Jawaban Brendan sungguh melukai hati Jessica yang sudah berani untuk kembali menggantungkan harapan bahwa keduanya akan bersama saat Brendan menghampirinya di rumah sakit. Harapan itu seketika hancur berkeping-keping dengan rasa sakit yang terpatri.
"Hanya karena janji kamu pada Mommy?" tanya Jessica yang coba meyakinkan bahwa Brendan tidak salah saat mengatakan hal tersebut karena ia tidak percaya semudah itu Brendan melupakan cinta mereka yang sudah hidup lebih dari lima tahun di hati masing-masing.
"Ya, karena aku sangat menghormatinya seperti ibuku sendiri. Aku ingin berbakti dan menepati janjiku padanya karena Mommy sangat percaya bahwa aku tidak akan mengingkari janjiku sendiri."
"Itu artinya kamu menjalani pernikahan denganku sekarang bukan karena cinta, tapi melainkan karena janji kamu sama Mommy. Kalau seperti itu lebih baik kita tidak perlu bersama jika kamu menjalaninya dengan terpaksa dan itu hanya semakin membuatku sakit, Brendy!" ucap Jessica yang semakin dibuat hanyut bersama rasa sakit atas kata-kata menyakitkan yang terucap oleh mulut pria yang selama ini selalu terdengar manis saat berbicara padanya.
"Semua keputusan ada padamu, Jessy.
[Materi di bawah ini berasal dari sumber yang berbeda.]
(* ===== verification/SocketBase.v ===== *)
(** * The message framing of the IPC pipe

    Models [src/common/ipc/pipe/socket_base.hpp] and [socket_base.cpp]:
    [SocketBase::send] puts an 8-byte header (signature and size) in front of a
    socket buffer and writes its fragments; [SocketBase::receiveData] reassembles
    messages from whatever pieces the kernel returns. The kernel's side of a
    descriptor is a finite script of answers for reading and one for writing. *)
From S2P Require Import Prelude Errors SocketBuffer.

Local Open Scope Z_scope.

Definition MsgHeaderSignature : Z := 0x5356434F.
Definition MsgPayloadMaxSize : Z := Z.shiftl 1 20.
Definition header_size : nat := 8.

(** [isNotReadyCondition]: [EAGAIN] and [EWOULDBLOCK] are equal on Linux. *)
Definition isNotReadyCondition (err : Z) : bool := err =? Errno.EAGAIN.

(** ** The kernel's side *)

(** Answers of [recv]: an error, data that has arrived, or the end of the stream. *)
Inductive RxEvent : Type :=
| RxErr (errno : Z)
| RxData (bs : bytes)
| RxEof.

Inductive RecvRes : Type :=
| RecvFail (err : Z)
| RecvBytes (bs : bytes).

(** [posixSyscallError] around a non-blocking [recv] of at most [n] bytes:
    interruptions are retried, data that does not fit stays in the socket, and
    a socket without news is not ready. *)
Fixpoint recv (n : nat) (rx : list RxEvent) : RecvRes * list RxEvent :=
  match rx with
  | [] => (RecvFail Errno.EAGAIN, [])
  | RxErr e :: s => if e =? Errno.EINTR then recv n s else (RecvFail e, s)
  | RxData bs :: s =>
      if (length bs <=? n)%nat then (RecvBytes bs, s)
      else (RecvBytes (take n bs), RxData (drop n bs) :: s)
  | RxEof :: s => (RecvBytes [], RxEof :: s)
  end.

(** ** Receiving *)

(** [IoState::MsgPart]; a header is the 8 bytes of its memory. *)
Inductive MsgPart : Type :=
| MsgHeader (raw : bytes)
| MsgPayload (size : Z) (buffer : bytes).

Record IoState := mkIoState { rx_partial_size : nat; rx_msg_part : MsgPart }.

(** [MsgHeader{}] *)
Definition emptyHeader : MsgPart := MsgHeader (replicate header_size x00).
Definition IoState_init : IoState := mkIoState 0 emptyHeader.

Definition signature (raw : bytes) : Z := le_value (take 4 raw).
Definition payload_size (raw : bytes) : Z := le_value (take 4 (drop 4 raw)).

(** Writing [bs] into a buffer at offset [off]. *)
Definition write_at (buf : bytes) (off : nat) (bs : bytes) : bytes :=
  take off buf ++ bs ++ drop (off + length bs) buf.

(** What one call of [receiveData] does: its result, the message passed to
    [on_rx_msg_payload] if any, the new state and the kernel's remaining script. *)
Record Received := mkReceived {
  rcv_error : OptError; rcv_msg : option bytes; rcv_state : IoState; rcv_rx : list RxEvent }.

Definition invalidHeader (raw : bytes) : bool :=
  negb (signature raw =? MsgHeaderSignature)
  || (payload_size raw =? 0) || (payload_size raw >? MsgPayloadMaxSize).

(** Part 2 of [receiveData]: the payload. *)
Definition receivePayload (io_state : IoState) (rx : list RxEvent) : Received :=
  match rx_msg_part io_state with
  | MsgHeader _ => mkReceived None None io_state rx
  | MsgPayload size buffer =>
      let partial := rx_partial_size io_state in
      let deliver buffer rx :=
        mkReceived None (Some (take (Z.to_nat size) buffer)) IoState_init rx in
      if Z.of_nat partial <? size then
        match recv (Z.to_nat size - partial) rx with
        | (RecvFail err, rx) =>
            if isNotReadyCondition err then mkReceived None None io_state rx
            else mkReceived (Some (errnoToError err)) None io_state rx
        | (RecvBytes bs, rx) =>
            let buffer' := write_at buffer partial bs in
            let partial' := (partial + length bs)%nat in
            let io_state' := mkIoState partial' (MsgPayload size buffer') in
            if bool_decide (bs = []) then mkReceived (Some (Err Code.Disconnected)) None io_state' rx
            else if Z.of_nat partial' <? size then mkReceived None None io_state' rx
            else deliver buffer' rx
        end
      else deliver buffer rx
  end.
Terserah kamu mau tetap bersamaku atau tidak, yang jelas aku sudah berusaha untuk menepati janjiku sama Mommy," jawab Brendan yang terdengar tidak peduli atas rasa sakit yang Jessica rasakan karena jawabannya.
"Tapi Mommy tidak akan bahagia jika kamu bersamaku karena terpaksa, bukan karena cinta, Brendy!" Jessica kali ini terdengar berteriak untuk meluapkan rasa sakitnya, bahkan ia memukul d**a bidang Brendan berulang kali untuk menyadarkan pria itu agar berhenti melukai perasaannya walau tidak berdarah.
"Kamu sendiri yang sudah menghancurkan kepercayaan dan cintaku, Jessy!" tegas Brendan yang amarahnya mulai terusik karena Jessica terus membahas hal yang tidak ingin didengarnya lagi.
"Aku tidak melakukan kesalahan seperti yang Patrick tuduhkan untuk menghancurkan kepercayaanmu. Bahkan kamu sendiri yang telah menghancurkan perasaanku dengan kamu tidak percaya atas penjelasanku dari kejadian yang sebenarnya. Kalau kamu masih tidak bisa percaya, lebih baik kita hidup masing-masing daripada kamu bersamaku karena terpaksa! Sepertinya percuma kita bersama karena kita sudah tidak sejalan lagi!" ungkap Jessica dengan tekad yang bulat untuk memutuskan sesuatu hal yang dianggapnya benar, karena untuk apa kembali bersama jika keduanya sama-sama merasa tersakiti.